Many will go for the small £2 coffee. It is less than half the price of the large size.
Now if I give you three choices: Small for £2, Medium for £4.50 and Large for £5, which one would you choose?
Many people would switch to the large £5 size, which is, after all, only £ 0.50 more expensive than the larger size.
This is obviously, or perhaps not so obviously, irrational. Why? Because I offered you A and B and you chose A. Now I offer you A, B, and C, and you choose B, which was already there when I offered you A and B. This is one of many biases of our thinking that behavioural economists are uncovering and marketers are applying to their communication, advertising, pricing, and everything else they do. But fundraisers aren’t, yet.
The pioneer of this work is Daniel Kahneman, a psychologist who won the Noble prize in Economics in 2002, and author of my all-time favourite book; Thinking, fast and slow. Kahneman’s main idea is that our brain uses two systems to process information and make decision: System 1 is fast, intuitive, implicit, unconscious, while System 2 is slow, analytical, explicit, and conscious. Since our brain is only 2% of our body weight, but consumes 20% of our total energy consumption, our organism tries to save energy by not thinking too hard about most matters. So, we usually operate on System 1, and only switch to System 2 when we have to. Think about when you learnt how to drive (or bike). In the beginning, you focus all your conscious attention on what you
are doing (System 2). As you master the skill, it becomes easy, and now you can do other things while driving (talk, listen to music, write fundraising appeals, etc.) and move the driving to your subconscious mind (System 1). When you drive on the highway, you use System 1. When you need to make a turn, you switch to System 2.
Teh brian cna do azaming thnigs. In teh biegnning it is a bti hrad to raed . Btu jsut atfer a fwe wrods yuo gte it adn enev bceome feulnt at it. Tihs is juts aotnher emaxple of Sytsem 1ni atcion.

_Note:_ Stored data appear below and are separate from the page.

(** * s-dash1: time simulation, windowing and run-length segmentation

    A shallow embedding of the two computational cores of the dashboard
    and of the code around them:

    - [Sim]      : the hook [useLiveSimulation]
                   (dashboard/src/hooks/useLiveSimulation.js);
    - [Gantt]    : the block builder of the [GanttChart] component
                   (components/charts/GanttChart);
    - [Posture]  : the processing of the live rows in [PostureView];
    - [Overview] : the latest rows and state counts of [OverviewView];
    - [CowData]  : the cow list of [useCowData] and the latest row of
                   [DetailsPanel].

    Conventions of the embedding.

    - An instant is the integer number of milliseconds since the epoch, as
      [Date.prototype.getTime] returns it: a [Z].  Timestamps of rows are
      ISO strings in the source and are parsed at every use; the embedding
      keeps the parsed instant (all rows carry a valid date).
    - A JavaScript number that may be fractional is a rational [Q], the
      exact value of the double.  The sensor noise rounds after every
      operation: its rounding function is a parameter [fl], constrained by
      [Js.rounds], and its decimal literals have the value of the nearest
      double; [Js.roundDouble] is round to nearest, ties to even.  A
      numeric field of a row is a finite number or absent.  The replay
      clock computes exactly; doubles do the same as long as every value
      is an integer below 2^53.  Where the source can
      produce [NaN] or an infinity (the progress quotient) the type [Js.num]
      carries them explicitly.
    - [Date] getters and setters work in local time.  The local zone is a
      parameter [tz : Js.Zone], the function [LocalTZA] of ECMAScript: the
      offset from UTC in milliseconds, in force at a given instant or for a
      given local time.  Facts that need a steady offset say so. *)

From Stdlib Require Import String Ascii OrderedTypeEx.
From Stdlib Require Import ZArith QArith Qminmax Qabs Qround Qpower.
From Stdlib Require Import Bool Lia Lqa.
From Stdlib Require Import List Permutation Sorted.
Import ListNotations.

(** ** The fragment of the JavaScript runtime the two modules rely on *)

Module Js.

(** [Array.prototype.sort(compareFn)].  ECMAScript requires the sort to be
    stable; for a consistent comparator the result is then unique, and the
    stable insertion sort below computes it.  [compareFn a b <= 0] keeps
    [a] in front of [b]. *)
Section Sort.
Context {A : Type} (compareFn : A -> A -> Z).

Fixpoint insert (x : A) (l : list A) : list A :=
  match l with
  | [] => [x]
  | y :: l' =>
      if (compareFn x y <=? 0)%Z then x :: y :: l' else y :: insert x l'
  end.

Definition sort (l : list A) : list A := fold_right insert [] l.
End Sort.

(** [Math.min(...xs)] and [Math.max(...xs)] on a non-empty array of
    integers ([d] is the first element). *)
Definition min_of (d : Z) (xs : list Z) : Z := fold_right Z.min d xs.
Definition max_of (d : Z) (xs : list Z) : Z := fold_right Z.max d xs.

(** Numbers with the two IEEE specials that the progress formula can
    reach. *)
Inductive num : Type :=
| NaN : num
| Inf (positive : bool) : num
| Fin (q : Q) : num.

Definition Qeqb (a b : Q) : bool := Qeq_bool a b.
Definition Qltb (a b : Q) : bool := negb (Qle_bool b a).

(** [a / b] for finite operands.  A zero divisor is [+0] here: both
    operands are differences of finite numbers. *)
Definition div (a b : Q) : num :=
  if Qeqb b 0 then
    if Qeqb a 0 then NaN else Inf (Qltb 0 a)
  else Fin (a / b).

Definition mul (x y : num) : num :=
  match x, y with
  | NaN, _ | _, NaN => NaN
  | Fin a, Fin b => Fin (a * b)
  | Inf s, Fin b | Fin b, Inf s =>
      if Qeqb b 0 then NaN else Inf (if Qltb b 0 then negb s else s)
  | Inf s, Inf t => Inf (Bool.eqb s t)
  end.

(** [Math.max] and [Math.min]: [NaN] as soon as one argument is. *)
Definition max (x y : num) : num :=
  match x, y with
  | NaN, _ | _, NaN => NaN
  | Inf true, _ | _, Inf true => Inf true
  | Inf false, z | z, Inf false => z
  | Fin a, Fin b => Fin (Qmax a b)
  end.

Definition min (x y : num) : num :=
  match x, y with
  | NaN, _ | _, NaN => NaN
  | Inf false, _ | _, Inf false => Inf false
  | Inf true, z | z, Inf true => z
  | Fin a, Fin b => Fin (Qmin a b)
  end.

(** Rounding of a real result to a double.  [ulpHalf] is the unit roundoff
    2^-53 and [tiny] is half the smallest positive double, 2^-1075: round
    to nearest, whatever it does with ties, is within [ulpHalf * |x|] of a
    result in the normal range and within [tiny] of one in the subnormal
    range.  Results beyond the largest double are not covered. *)
Definition ulpHalf : Q := 1 # 9007199254740992.
Definition tiny : Q := 1 # (2 ^ 1075).
Definition rounds (fl : Q -> Q) : Prop :=
  forall x, Qabs (fl x - x) <= ulpHalf * Qabs x + tiny.

(** Round to nearest, ties to even, onto the doubles: 53 significant bits,
    exponents from -1074 up.  The largest double is not modelled, so a
    result beyond it is rounded as if the exponents went on; the noise,
    which adds at most 1 in magnitude to a finite field, has no such
    result. *)
Definition floorLog2 (x : Q) : Z :=
  let e := (Z.log2 (Qnum x) - Z.log2 (Zpos (Qden x)))%Z in
  if Qle_bool (2 ^ e) x then e else (e - 1)%Z.

Definition nearestEven (q : Q) : Z :=
  let f := Qfloor q in
  match Qcompare (q - inject_Z f) (1 # 2) with
  | Lt => f
  | Gt => (f + 1)%Z
  | Eq => if Z.even f then f else (f + 1)%Z
  end.

Definition roundDouble (x : Q) : Q :=
  if Qeq_bool x 0 then 0
  else let e := Z.max (floorLog2 (Qabs x) - 52) (-1074) in
       inject_Z (nearestEven (x / 2 ^ e)) * 2 ^ e.

(** The doubles that the literals [0.01], [0.1] and [0.0001] denote; [0.5]
    and [2] are doubles themselves. *)
Definition d0_01 : Q := 5764607523034235 # 576460752303423488.
Definition d0_1 : Q := 3602879701896397 # 36028797018963968.
Definition d0_0001 : Q := 7378697629483821 # 73786976294838206464.

(** Outcome of running a function body: it returns a value or throws an
    error, named by its class. *)
Inductive Completion (A : Type) : Type :=
| Normal (value : A)
| Throw (error : string).
Arguments Normal {A} value.
Arguments Throw {A} error.

(** Truthiness of a reference that holds [null] or an integer, and of an
    optional numeric field ([undefined], [null] and [0] are falsy). *)
Definition truthyZ (o : option Z) : bool :=
  match o with Some z => negb (z =? 0)%Z | None => false end.
Definition truthyQ (o : option Q) : bool :=
  match o with Some q => negb (Qeqb q 0) | None => false end.

(** A time zone, as ECMAScript's [LocalTZA(t, isUTC)]: the offset of local
    time from UTC in milliseconds, at the instant [t] when [isUTC] is
    [true], for the local time value [t] when it is [false]. *)
Definition Zone : Type := Z -> bool -> Z.

(** A zone that keeps one offset, such as UTC. *)
Definition fixedZone (offset : Z) : Zone := fun _ _ => offset.

(** America/New_York around the end of daylight-saving time in 2024:
    UTC-4 until 2024-11-03T06:00:00Z, UTC-5 from then on; a local time
    before 02:00 on that day is read with the earlier offset. *)
Definition newYork2024 : Zone :=
  fun t isUTC =>
    if isUTC
    then (if t <? 1730613600000 then -14400000 else -18000000)%Z
    else (if t <? 1730599200000 then -14400000 else -18000000)%Z.

(** Local-time [Date] accessors in the zone [tz]. *)
Section Date.
Variable tz : Zone.
Local Open Scope Z_scope.

Definition msPerDay : Z := 24 * 60 * 60 * 1000.

(** [LocalTime(t)] and [UTC(t)] *)
Definition localTime (t : Z) : Z := t + tz t true.
Definition toUTC (local : Z) : Z := local - tz local false.

Definition getHours (t : Z) : Z := (localTime t mod msPerDay) / 3600000.
Definition getMinutes (t : Z) : Z := (localTime t mod 3600000) / 60000.
Definition getSeconds (t : Z) : Z := (localTime t mod 60000) / 1000.
Definition getMilliseconds (t : Z) : Z := localTime t mod 1000.
(** Start of the local calendar day of [t], as a local time value. *)
Definition localDay (t : Z) : Z := localTime t - localTime t mod msPerDay.

(** The local time value with the date and milliseconds of [t] and the
    hour, minute and second given. *)
Definition makeLocal (t h m s : Z) : Z :=
  localDay t + h * 3600000 + m * 60000 + s * 1000 + getMilliseconds t.

(** [d.setHours(h, m, s)]: same local date and milliseconds, new hour,
    minute and second. *)
Definition setHours (t h m s : Z) : Z := toUTC (makeLocal t h m s).
End Date.

(** A plain object used as a dictionary: its own properties, in the order
    in which their keys were first assigned (the order of [Object.values]
    for keys that are not array indices).  Reading a key that is not an
    own property falls back to [Object.prototype], whose property names
    are listed in [inheritedKeys]. *)
Definition inheritedKeys : list string :=
  ["constructor"; "__proto__"; "hasOwnProperty"; "isPrototypeOf";
   "propertyIsEnumerable"; "toLocaleString"; "toString"; "valueOf";
   "__defineGetter__"; "__defineSetter__"; "__lookupGetter__";
   "__lookupSetter__"]%string.

Definition inherited (k : string) : bool :=
  existsb (String.eqb k) inheritedKeys.

Section Obj.
Context {V : Type}.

Kahneman, and other behavioural economists, identified the systematic ways in which we make biased decisions by using mental short cuts, or heuristics. These heuristics can be broadly classified into Cognitive (if it is easy or familiar, it’s probably true), Emotional (How I feel about it, rather than what I think of it), and Social (I’ll have what she is having). The list of heuristics includes Framing, Anchoring, Priming, Availability, Recognition, Loss Aversion, and more.
The implications for influencing decisions are tremendous. We can influence people’s perception and decisions, without changing the facts, just by presenting them differently, by understanding the relevant emotions in a given context, and by referring to group behaviour. Importantly, we learn from behavioural economics that small changes can have a big impact.

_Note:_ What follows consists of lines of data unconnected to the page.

(** * Ren'Py syntax-highlighting lexers: a shallow embedding

    Source: [RTE/syntaxhighlight/lexer.py].  The module declares rule tables
    for three [RegexLexer] subclasses ([RenpyBlockLexer], [RenpyLexer],
    [RenpyTracebackLexer]) and one hand-written [Lexer]
    ([RenpyConsoleLexer]).  The rule tables are interpreted by the Pygments
    library ([pygments.lexer]) on top of Python's [re] module, so the
    embedding has three layers:

    - [Re]: the fragment of Python regular expressions that the rule tables
      use, with a backtracking matcher that follows [re]'s ordered-choice
      semantics;
    - [Pygments]: token kinds, rule tables, [include]/[combined]/[words]/
      [bygroups]/[using], the [RegexLexer.get_tokens_unprocessed] loop and
      [do_insertions];
    - the rule tables and [RenpyConsoleLexer.get_tokens_unprocessed],
      transcribed from [lexer.py].

    Text is a [string]; a character is a code point below 256. *)

From Stdlib Require Import List String Ascii Arith NArith ZArith Lia Bool.
Import ListNotations.
Open Scope string_scope.
Open Scope list_scope.

(* ================================================================== *)
(** ** Characters and string helpers *)

Definition NL : ascii := "010"%char.
Definition TAB : ascii := "009"%char.
Definition DQUOTE : ascii := "034"%char.
Definition nl : string := String NL EmptyString.
Definition dq : string := String DQUOTE EmptyString.

Definition code (c : ascii) : N := N_of_ascii c.

Definition between (lo hi n : N) : bool := (N.leb lo n && N.leb n hi)%bool.

(** [str.isspace], which is also [\s] for [str] patterns. *)
Definition is_space (c : ascii) : bool :=
  let n := code c in
  (between 9 13 n || between 28 32 n || N.eqb n 133 || N.eqb n 160)%bool.

(** [\d] for [str] patterns: the decimal digits. *)
Definition is_digit (c : ascii) : bool := between 48 57 (code c).

(** [\w] for [str] patterns: alphanumeric characters and the underscore. *)
Definition is_word (c : ascii) : bool :=
  let n := code c in
  (between 48 57 n || between 65 90 n || between 97 122 n || N.eqb n 95
   || N.eqb n 170 || between 178 179 n || N.eqb n 181 || between 185 186 n
   || between 188 190 n || between 192 214 n || between 216 246 n
   || between 248 255 n)%bool.

(** The slice [s[i:]]. *)
Fixpoint drop (i : nat) (s : string) : string :=
  match i, s with
  | 0, _ => s
  | S i', String _ s' => drop i' s'
  | S _, EmptyString => EmptyString
  end.

(** The slice [s[:n]]. *)
Fixpoint take (n : nat) (s : string) : string :=
  match n, s with
  | S n', String c s' => String c (take n' s')
  | _, _ => EmptyString
  end.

“Thinking is to humans as swimming is to cats; we can do it if we have to, but we’d rather not.”
– Daniel Kahneman
So, why aren’t fundraisers applying more of the behavioural economics findings? Because, they too, and not only their donors, are using System 1. They (not us of course), operate on autopilot (System 1). They do what is familiar, recognisable, likeable, what has worked in the past, what’s lower risk, what others are doing. It’s hard to step back and operate on pilot (System 2), especially if you are smart and successful.

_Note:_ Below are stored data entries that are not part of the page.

(** An entry with the limit 1.5. *)
Definition entry_limit_frac : ConfigEntry := {|
  _name := JsStr "svc";
  _key := JsStr "k";
  _image := JsStr "alpine:3";
  _auth := None;
  _queryParamsToEnv := [];
  _allowFrom := AfList ["127.0.0.1"; "::1"];
  _cmd := [];
  _createOptions := ∅;
  _limit := JsNumber (NumFrac 1 xH)
|}.

(** Two entries that differ in name and share their key. *)
Definition entry_svc_a : ConfigEntry := {|
  _name := JsStr "svc a";
  _key := JsStr "shared-key";
  _image := JsStr "alpine:3";
  _auth := None;
  _queryParamsToEnv := [];
  _allowFrom := AfList ["127.0.0.1"; "::1"];
  _cmd := [];
  _createOptions := ∅;
  _limit := JsNum 1
|}.

Definition entry_svc_b : ConfigEntry := {|
  _name := JsStr "svc b";
  _key := JsStr "shared-key";
  _image := JsStr "busybox:1";
  _auth := None;
  _queryParamsToEnv := [];
  _allowFrom := AfList ["127.0.0.1"; "::1"];
  _cmd := [];
  _createOptions := ∅;
  _limit := JsNum 1
|}.

(** An entry that allowlists the query parameter FOO and configures one
    environment variable. *)
Definition entry_allow_foo : ConfigEntry := {|
  _name := JsStr "svc";
  _key := JsStr "k";
  _image := JsStr "alpine:3";
  _auth := None;
  _queryParamsToEnv := ["FOO"];
  _allowFrom := AfList ["127.0.0.1"; "::1"];
  _cmd := [];
  _createOptions := {[ "env" := JArr [JString "A=1"] ]};
  _limit := JsNum 1
|}.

Fundraisers, compared to marketers, have the advantage of the ease of A vs. B testing. They can make small changes on their website, email, or direct mail envelope, and measure what happens. But testing in a void is throwing darts in the dark. You can achieve better results by having an overall conceptual model and a set of principles that guide your testing. Welcome to behavioural economics.
If you want to know more, let’s talk during the National Fundraising Convention. Coffee on you… Large please.
Read the full article by Bernard Ross and Omar Mahmoud on Behavioural Economics: why we think much less than we think we think… and why it’s important
Find out how =mc can help improve your fundraising, email Bernard Ross
Follow @bernardrossmc and @mgmtcentre on Twitter for the latest updates on this and other sector relevant articles.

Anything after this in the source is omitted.